ASSIGNMENT
In the listing below, the lines from the first through the one with "(forall p, ProxyManager.getRandomProxy" are to be copied word for word.

------------------------------------------------------------------------

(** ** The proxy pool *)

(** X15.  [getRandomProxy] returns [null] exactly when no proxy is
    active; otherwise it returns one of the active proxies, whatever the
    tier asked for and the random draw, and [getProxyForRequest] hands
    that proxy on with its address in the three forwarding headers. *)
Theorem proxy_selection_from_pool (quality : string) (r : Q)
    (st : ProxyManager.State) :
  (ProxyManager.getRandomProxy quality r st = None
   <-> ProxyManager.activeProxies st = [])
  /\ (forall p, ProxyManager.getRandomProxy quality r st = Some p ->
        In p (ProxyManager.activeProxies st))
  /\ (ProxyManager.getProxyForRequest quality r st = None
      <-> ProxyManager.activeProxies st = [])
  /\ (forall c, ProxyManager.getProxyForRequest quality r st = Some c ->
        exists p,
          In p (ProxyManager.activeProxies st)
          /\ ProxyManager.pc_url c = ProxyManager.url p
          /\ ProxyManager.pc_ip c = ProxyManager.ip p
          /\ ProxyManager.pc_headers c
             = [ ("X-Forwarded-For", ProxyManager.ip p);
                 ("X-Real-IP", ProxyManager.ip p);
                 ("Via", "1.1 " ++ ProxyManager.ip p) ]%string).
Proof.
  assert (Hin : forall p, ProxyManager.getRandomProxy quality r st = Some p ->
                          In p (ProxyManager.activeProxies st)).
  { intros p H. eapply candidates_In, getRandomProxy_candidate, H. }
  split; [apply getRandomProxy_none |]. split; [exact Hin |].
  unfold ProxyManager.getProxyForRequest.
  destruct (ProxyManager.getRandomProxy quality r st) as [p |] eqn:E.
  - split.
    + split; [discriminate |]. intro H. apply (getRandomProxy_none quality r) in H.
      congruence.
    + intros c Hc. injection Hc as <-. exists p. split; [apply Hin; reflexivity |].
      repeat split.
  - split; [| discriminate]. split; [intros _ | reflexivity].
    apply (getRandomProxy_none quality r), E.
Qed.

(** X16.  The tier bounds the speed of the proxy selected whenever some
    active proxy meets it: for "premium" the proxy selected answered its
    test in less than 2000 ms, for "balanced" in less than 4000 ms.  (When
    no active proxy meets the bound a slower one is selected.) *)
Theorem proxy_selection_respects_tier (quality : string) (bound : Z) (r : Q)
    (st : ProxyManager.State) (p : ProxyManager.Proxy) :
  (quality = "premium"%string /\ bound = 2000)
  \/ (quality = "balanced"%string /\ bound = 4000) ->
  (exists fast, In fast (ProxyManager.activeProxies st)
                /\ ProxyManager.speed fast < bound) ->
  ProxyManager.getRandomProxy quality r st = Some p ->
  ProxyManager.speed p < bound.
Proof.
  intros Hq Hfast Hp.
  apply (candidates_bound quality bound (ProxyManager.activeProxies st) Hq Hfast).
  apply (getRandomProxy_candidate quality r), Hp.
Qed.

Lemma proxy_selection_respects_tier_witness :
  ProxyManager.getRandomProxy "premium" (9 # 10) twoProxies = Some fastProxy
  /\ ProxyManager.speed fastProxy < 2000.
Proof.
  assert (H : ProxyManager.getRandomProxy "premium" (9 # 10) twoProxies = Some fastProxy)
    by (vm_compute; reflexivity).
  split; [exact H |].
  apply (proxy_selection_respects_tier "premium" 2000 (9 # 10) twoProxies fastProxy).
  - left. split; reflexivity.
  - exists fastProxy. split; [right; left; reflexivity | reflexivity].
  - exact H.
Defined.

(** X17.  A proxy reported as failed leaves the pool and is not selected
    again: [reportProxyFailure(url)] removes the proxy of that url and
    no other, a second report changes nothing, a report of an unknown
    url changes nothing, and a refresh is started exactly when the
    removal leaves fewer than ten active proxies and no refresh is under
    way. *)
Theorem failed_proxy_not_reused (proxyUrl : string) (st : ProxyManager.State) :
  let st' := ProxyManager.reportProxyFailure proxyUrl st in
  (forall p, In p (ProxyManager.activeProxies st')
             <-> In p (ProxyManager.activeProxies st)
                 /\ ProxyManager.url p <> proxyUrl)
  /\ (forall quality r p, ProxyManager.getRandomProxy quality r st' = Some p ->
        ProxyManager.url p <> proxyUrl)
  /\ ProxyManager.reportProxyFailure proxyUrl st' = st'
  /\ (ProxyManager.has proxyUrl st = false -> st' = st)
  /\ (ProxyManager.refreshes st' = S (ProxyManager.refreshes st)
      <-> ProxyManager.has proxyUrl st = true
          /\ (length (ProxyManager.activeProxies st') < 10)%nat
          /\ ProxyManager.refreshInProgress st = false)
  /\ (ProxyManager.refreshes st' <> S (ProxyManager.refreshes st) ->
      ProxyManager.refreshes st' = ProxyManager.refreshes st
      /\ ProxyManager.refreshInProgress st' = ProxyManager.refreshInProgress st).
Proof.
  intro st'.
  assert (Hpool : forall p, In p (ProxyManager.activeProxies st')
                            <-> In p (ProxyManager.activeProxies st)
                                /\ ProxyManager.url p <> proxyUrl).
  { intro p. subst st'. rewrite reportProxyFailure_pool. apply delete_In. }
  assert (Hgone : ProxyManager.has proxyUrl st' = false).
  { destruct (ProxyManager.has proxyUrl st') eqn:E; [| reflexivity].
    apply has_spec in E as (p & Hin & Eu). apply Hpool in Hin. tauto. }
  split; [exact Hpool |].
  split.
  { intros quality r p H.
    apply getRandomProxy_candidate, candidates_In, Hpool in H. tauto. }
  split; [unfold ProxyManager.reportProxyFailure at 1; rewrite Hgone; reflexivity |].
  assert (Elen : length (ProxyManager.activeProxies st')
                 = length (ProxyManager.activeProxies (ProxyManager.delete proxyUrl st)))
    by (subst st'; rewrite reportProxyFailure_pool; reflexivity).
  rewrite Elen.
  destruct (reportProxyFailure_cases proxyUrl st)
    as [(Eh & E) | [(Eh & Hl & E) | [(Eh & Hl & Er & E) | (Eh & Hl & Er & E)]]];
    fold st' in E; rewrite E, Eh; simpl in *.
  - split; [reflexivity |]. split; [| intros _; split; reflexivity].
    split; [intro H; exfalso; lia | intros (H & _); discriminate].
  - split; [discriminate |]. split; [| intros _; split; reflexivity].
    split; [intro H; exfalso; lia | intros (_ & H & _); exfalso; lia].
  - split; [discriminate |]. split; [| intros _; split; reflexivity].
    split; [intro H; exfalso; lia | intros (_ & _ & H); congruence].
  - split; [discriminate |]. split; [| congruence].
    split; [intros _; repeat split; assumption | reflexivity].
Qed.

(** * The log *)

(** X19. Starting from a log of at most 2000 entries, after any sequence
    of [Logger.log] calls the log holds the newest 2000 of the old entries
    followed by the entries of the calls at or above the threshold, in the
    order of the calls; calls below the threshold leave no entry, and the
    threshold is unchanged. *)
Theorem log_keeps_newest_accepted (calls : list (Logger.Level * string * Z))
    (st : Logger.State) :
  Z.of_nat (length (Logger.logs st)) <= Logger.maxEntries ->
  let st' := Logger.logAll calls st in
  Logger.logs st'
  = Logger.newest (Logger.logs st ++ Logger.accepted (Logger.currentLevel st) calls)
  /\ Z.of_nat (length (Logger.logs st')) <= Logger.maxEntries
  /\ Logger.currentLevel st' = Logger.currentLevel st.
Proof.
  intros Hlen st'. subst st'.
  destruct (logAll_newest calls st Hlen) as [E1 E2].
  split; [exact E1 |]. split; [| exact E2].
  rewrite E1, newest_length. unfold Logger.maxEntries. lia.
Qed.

------------------------------------------------------------------------

TASK RESPONSE
(** ** The proxy pool *)

(** X15.  [getRandomProxy] returns [null] exactly when no proxy is
    active; otherwise it returns one of the active proxies, whatever the
    tier asked for and the random draw, and [getProxyForRequest] hands
    that proxy on with its address in the three forwarding headers. *)
Theorem proxy_selection_from_pool (quality : string) (r : Q)
    (st : ProxyManager.State) :
  (ProxyManager.getRandomProxy quality r st = None
   <-> ProxyManager.activeProxies st = [])
  /\ (forall p, ProxyManager.getRandomProxy quality r st = Some p ->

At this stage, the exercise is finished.